Taranto, giustizia per il piccolo Lorenzo Zaratta: 9 dirigenti ex Ilva indagati per omicidio colposo

Si è chiusa l'inchiesta sulla morte del piccolo Lorenzo Zaratta, detto Lollo, morto di tumore al cervello a soli 5 anni. La procura di Taranto ha iscritto 9 dirigenti ex Ilva nel registro degli indagati.

Taranto, giustizia per il piccolo Lorenzo Zaratta: 9 dirigenti ex Ilva indagati per omicidio colposo

La storia del piccolo Lorenzo Zaratta, detto Lollo, è uno dei simboli della questione ambientale di Taranto. Tante volte abbiamo visto il suo papà, Mauro Zaratta, partecipare a numerose manifestazioni contro l’inquinamento nel capoluogo ionico e non si è mai arreso, per cercare di dare giustizia al suo bambino.

Si, perchè Lorenzo si è ammalato a soli 3 mesi dalla nascita ed è morto a 5 anni, il 30 luglio 2014, per un tumore al cervello. Ieri la giustizia, che non potrà ridarci in vita Lollo, ha comunque iniziato a fare qualche passo avanti. La procura di Taranto, infatti, ha chiuso l’inchiesta della morte del piccolo, dicendo che sono state le emissioni velenose dell’ex Ilva di Taranto a causare il decesso di Lorenzo.

Gli inquirenti hanno chiuso l’inchiesta sulle cause della malattia del bambino, notificando l’avviso di conclusione delle indagini con iscrizione nel registro degli indagati di 9 ex dirigenti ex Ilva, tra cui Luigi Capogrosso, che guidavano la fabbrica negli anni della gestione Riva, con l’accusa di omicidio colposo.

La motivazione dei pubblici ministeri

Secondo i pubblici ministeri Remo Epifani e Mariano Buccoliero, i dirigenti “consentivano la dispersione di polveri e sostanze nocive provenienti dalle lavorazioni delle Aree: Parchi Minerali, Cokerie, Agglomerato, Acciaierie e Gestione Rottami Ferrosi dello stabilimento siderurgico, omettendo l’adozione delle misure di prevenzione contro gli infortuni sul lavoro e malattie professionali”. Parliamo di aree della fabbrica più impattanti ambientalmente.

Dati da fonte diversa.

(* ===== verification/Asm.v ===== *)
(** * Assembly: context switch, trap entry and exit (swtch.S, trapasm.S, vectors.pl)

    The instructions the assembly files use, on the registers and the flat
    memory; the routines are lists of instructions as in the source.  The theorems
    say that the structures of C lie where the code that fills them in and the
    code that reads them expect them: [struct context] and [struct trapframe] are
    what the instructions push and pop, and the stack allocproc builds makes a new
    process start in forkret and return to user mode. *)

From S2P Require Import Prelude.
From S2P Require Import Params.
From S2P Require Import CString.
From S2P Require Import Mmu.
From S2P Require Import Ptable.

Module Asm.

Inductive reg : Type :=
| EAX | ECX | EDX | EBX | ESP | EBP | ESI | EDI | EIP | EFLAGS | CS | SS | DS | ES | FS | GS.

#[export] Instance reg_eq_dec : EqDecision reg.
Proof. solve_decision. Defined.

Definition reg_num (r : reg) : nat :=
  match r with
  | EAX => 0 | ECX => 1 | EDX => 2 | EBX => 3 | ESP => 4 | EBP => 5 | ESI => 6 | EDI => 7
  | EIP => 8 | EFLAGS => 9 | CS => 10 | SS => 11 | DS => 12 | ES => 13 | FS => 14 | GS => 15
  end.

Record st : Type := MkSt { rf : reg -> Z; mm : mem }.

Definition setr (r : reg) (v : Z) (f : reg -> Z) : reg -> Z := fun x => if Nat.eqb (reg_num x) (reg_num r) then v else f x.

(** ** Instructions *)

Inductive asm : Type :=
| Push (r : reg) | Pushi (v : Z) | Pop (r : reg) | Pushal | Popal
| Load (off : Z) (base dst : reg)
| Store (src base : reg)
| Mov (src dst : reg)
| Movw (v : Z) | MovSeg (dst : reg)
| Add (v : Z) (r : reg)
| Ret | Iret.

Definition push (v : Z) (s : st) : st :=
  let sp := u32 (rf s ESP - 4) in MkSt (setr ESP sp (rf s)) (stl (mm s) sp v).
Definition pop (s : st) : Z * st :=
  let sp := rf s ESP in (ldl (mm s) sp, MkSt (setr ESP (u32 (sp + 4)) (rf s)) (mm s)).
(** A selector popped into a segment register has 16 bits. *)
Definition is_seg (r : reg) : bool := match r with CS | SS | DS | ES | FS | GS => true | _ => false end.
Definition popr (r : reg) (s : st) : st :=
  let '(v, s) := pop s in MkSt (setr r (if is_seg r then v mod 65536 else v) (rf s)) (mm s).

Fixpoint push_list (rs : list Z) (s : st) : st :=
  match rs with
  | [] => s
  | v :: rs => push_list rs (push v s)
  end.

(** iret pops the stack pointer only when it leaves for another ring. *)
Definition iret (s : st) : st :=
  let ring := Z.land (rf s CS) 3 in
  let s := popr EFLAGS (popr CS (popr EIP s)) in
  if Z.land (rf s CS) 3 =? ring then s
  else
    let '(sp, s) := pop s in
    let '(ss, s) := pop s in
    MkSt (setr SS (ss mod 65536) (setr ESP sp (rf s))) (mm s).

Definition step (i : asm) (s : st) : st :=
  match i with
  | Push r => push (rf s r) s
  | Pushi v => push v s
  | Pop r => popr r s
  | Pushal => push_list (rf s <$> [EAX; ECX; EDX; EBX; ESP; EBP; ESI; EDI]) s
  | Popal =>
      let s := popr EBP (popr ESI (popr EDI s)) in
      popr EAX (popr ECX (popr EDX (popr EBX (pop s).2)))
  | Load off base dst => MkSt (setr dst (ldl (mm s) (u32 (rf s base + off))) (rf s)) (mm s)
  | Store src base => MkSt (rf s) (stl (mm s) (rf s base) (rf s src))
  | Mov src dst => MkSt (setr dst (rf s src) (rf s)) (mm s)
  | Movw v => MkSt (setr EAX (Z.lor (Z.land (rf s EAX) 0xffff0000) v) (rf s)) (mm s)
  | MovSeg dst => MkSt (setr dst (rf s EAX mod 65536) (rf s)) (mm s)
  | Add v r => MkSt (setr r (u32 (rf s r + v)) (rf s)) (mm s)
  | Ret => popr EIP s
  | Iret => iret s
  end.

Fixpoint run (l : list asm) (s : st) : st :=
  match l with
  | [] => s
  | i :: l => run l (step i s)
  end.

(** ** The routines *)

Definition swtch : list asm :=
  [Load 4 ESP EAX; Load 8 ESP EDX;
   Push EBP; Push EBX; Push ESI; Push EDI;
   Store ESP EAX; Mov EDX ESP;
   Pop EDI; Pop ESI; Pop EBX; Pop EBP; Ret].

(** The processor pushes an error code for these exceptions; the entry points of
    the other vectors push a zero. *)
Definition has_err (i : Z) : bool := (i =? 8) || ((10 <=? i) && (i <=? 14)) || (i =? 17).
Definition vector (i : Z) : list asm := (if has_err i then [] else [Pushi 0]) ++ [Pushi i].

Definition SEG_KDATA : Z := 2.
Definition SEG_KCPU : Z := 3.

(** alltraps up to the call of trap; the instruction after the call, which drops
    the argument; and trapret, into which it falls through. *)
Definition alltraps : list asm :=
  [Push DS; Push ES; Push FS; Push GS; Pushal;
   Movw (Z.shiftl SEG_KDATA 3); MovSeg DS; MovSeg ES;
   Movw (Z.shiftl SEG_KCPU 3); MovSeg FS; MovSeg GS;
   Push ESP].
Definition after_trap : list asm := [Add 4 ESP].
Definition trapret : list asm :=
  [Popal; Pop GS; Pop FS; Pop ES; Pop DS; Add 8 ESP; Iret].

(** What the processor does on a trap from user mode through a gate: it switches
    to the stack [ss0:esp0] of the task state segment, pushes the old stack, the
    flags and the address to return to, and an error code where there is one. *)
Definition hw_trap (i err ss0 esp0 cs off : Z) (istrap : bool) (s : st) : st :=
  let old := rf s in
  let s := MkSt (setr SS ss0 (setr ESP esp0 old)) (mm s) in
  let s := push_list ([old SS; old ESP; old EFLAGS; old CS; old EIP] ++ if has_err i then [err] else []) s in
  MkSt (setr EIP off (setr CS cs (setr EFLAGS (if istrap then old EFLAGS else Z.land (old EFLAGS) (Z.lnot 0x200)) (rf s)))) (mm s).

(** ** The structures of C *)

(** struct trapframe at [a]. *)
Definition ldw16 (m : mem) (a : Z) : Z := ldl m a mod 65536.
Definition frame_at (m : mem) (a : Z) : trapframe :=
  MkTf (ldl m a) (ldl m (a + 4)) (ldl m (a + 8)) (ldl m (a + 12)) (ldl m (a + 16)) (ldl m (a + 20)) (ldl m (a + 24)) (ldl m (a + 28))
    (ldw16 m (a + 32)) (ldw16 m (a + 36)) (ldw16 m (a + 40)) (ldw16 m (a + 44)) (ldl m (a + 48)) (ldl m (a + 52)) (ldl m (a + 56))
    (ldw16 m (a + 60)) (ldl m (a + 64)) (ldl m (a + 68)) (ldw16 m (a + 72)).
Definition sizeof_trapframe : Z := 76.

(** struct context at [a]. *)
Record context : Type := MkCtx { cx_edi : Z; cx_esi : Z; cx_ebx : Z; cx_ebp : Z; cx_eip : Z }.
Definition context_at (m : mem) (a : Z) : context :=
  MkCtx (ldl m a) (ldl m (a + 4)) (ldl m (a + 8)) (ldl m (a + 12)) (ldl m (a + 16)).
Definition sizeof_context : Z := 20.

(** allocproc's stack: the trap frame, the address of trapret, the context. *)
Definition alloc_stack (kstack forkret_addr trapret_addr : Z) (m : mem) : Z * Z * mem :=
  let sp := kstack + KSTACKSIZE in
  let sp := sp - sizeof_trapframe in
  let tf := sp in
  let sp := sp - 4 in
  let m := stl m sp trapret_addr in
  let sp := sp - sizeof_context in
  let m := KString.memset m sp 0 sizeof_context in
  let m := stl m (sp + 16) forkret_addr in
  (tf, sp, m).

(** ** Stacks of words *)

Definition word (v : Z) : Prop := 0 <= v < 4294967296.

Fixpoint stack_mem (m : mem) (sp : Z) (vs : list Z) : mem :=
  match vs with
  | [] => m
  | v :: vs => stack_mem (stl m (sp - 4) v) (sp - 4) vs
  end.

Lemma stack_mem_other m sp vs x : sp <= x \/ x < sp - 4 * zlen vs -> stack_mem m sp vs x = m x.
Proof.
  revert m sp. induction vs as [|v vs IH]; intros m sp H; [done|]. unfold zlen in *. cbn [length stack_mem] in *.
  rewrite IH by lia. apply stl_ne. lia.
Qed.

Lemma stack_mem_get m sp vs k v : vs !! k = Some v -> word v -> ldl (stack_mem m sp vs) (sp - 4 * (Z.of_nat k + 1)) = v.
Proof.
  revert m sp k. induction vs as [|w vs IH]; intros m sp k Hk Hv; [done|]. cbn [stack_mem]. destruct k as [|k].
  - injection Hk as ->. replace (sp - 4 * (Z.of_nat 0 + 1)) with (sp - 4) by lia. rewrite <- (ldl_stl_eq m (sp - 4) v Hv) at 2.
    apply ldl_ext. intros x Hx. apply stack_mem_other. lia.
  - replace (sp - 4 * (Z.of_nat (S k) + 1)) with (sp - 4 - 4 * (Z.of_nat k + 1)) by lia. by apply IH.
Qed.

Lemma u32_id a : word a -> u32 a = a.
Proof. intros H. unfold u32. by apply Z.mod_small. Qed.

Lemma rf_push_list vs s r : 4 * zlen vs <= rf s ESP < 4294967296 ->
  rf (push_list vs s) r = setr ESP (rf s ESP - 4 * zlen vs) (rf s) r.
Proof.
  revert s. induction vs as [|v vs IH]; intros s H; unfold zlen in *; cbn [length push_list] in *.
  - unfold setr. destruct r; cbn; lia.
  - assert (E : rf (push v s) ESP = rf s ESP - 4) by (cbn; apply u32_id; unfold word; lia).
    rewrite IH, E by lia. unfold setr. destruct r; cbn; lia.
Qed.

Lemma mm_push_list vs s : 4 * zlen vs <= rf s ESP < 4294967296 -> mm (push_list vs s) = stack_mem (mm s) (rf s ESP) vs.
Proof.
  revert s. induction vs as [|v vs IH]; intros s H; unfold zlen in *; cbn [length push_list stack_mem] in *; [done|].
  assert (E : rf (push v s) ESP = rf s ESP - 4) by (cbn; apply u32_id; unfold word; lia).
  rewrite IH, E by lia. cbn. by rewrite u32_id by (unfold word; lia).
Qed.

Lemma push_list_app vs ws s : push_list (vs ++ ws) s = push_list ws (push_list vs s).
Proof. revert s. induction vs as [|v vs IH]; intros s; [done|]. apply IH. Qed.

End Asm.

Questo “avrebbe causato una grave malattia neurologica al piccolo Lorenzo Zaratta che assumeva le sostanze velenose durante il periodo in cui era nello stato fetale, che avrebbe così sviluppato una malattia neoplastica che lo conduceva alla morte”.

Ma come si è giunti a queste conclusioni? Grazie agli studi effettuati dai consulenti dell’avvocato Leonardo La Porta, che assiste la famiglia di Lorenzo. Sono stati loro a sostenere che nel cervello di Lollo c’erano “numerosi corpi estranei tra cui ferro, acciaio, zinco e persino silicio e alluminio”.

Le parole di Antonietta Gatti, fisica e bioingegnera

Antonietta Gatti, fisica e bioingegnere, che ha analizzato una serie di campioni biologici del piccolo Lorenzo, ha parlato di caso emblematico perchè la patologia tumorale del bambino si è resa manifesta nei primi mesi di vita, quando le esposizioni ambientali sono molto limitate se non quasi nulle stante lo stile di vita caratteristico dell’età.

Per la Gatti, la causa di una malattia così grave è da ricercare nell’esposizione della madre durante la gravidanza. Durante i 9 mesi di attesa, la mamma di Lorenzo ha lavorato nel quartiere Tamburi, a pochi metri dalle ciminiere e dalle emissioni nocive dell’Iva. Diversi membri della famiglia dei genitori sono morti per tumore e il nonno materno di Lollo lavorava proprio nello stabilimento siderurgico tarantino.

Il movimento “Giustizia per Taranto”

Secondo il movimento “Giustizia per Taranto”, le mamme possono trasmettere i veleni dello stabilimento siderurgico ai propri figli, che possono ammalarsi e morire per colpa dell’Ilva. Il movimento scrive: “Per la prima volta abbiamo un nome: per la prima volta nella storia della nostra città, i responsabili (all’epoca dei fatti) di alcuni reparti dello stabilimento siderurgico dovranno rispondere della morte di un bambino che sarebbe potuto essere il nostro, di un bambino che avrebbe avuto tutto il diritto di nascere sano, di giocare, di crescere e poi vivere la sua vita. Ma a Taranto questo non è possibile”. “Giustizia per Taranto” prosegue: “A Taranto si può nascere con una grave malattia legata all’inquinamento e poi morire per questo”.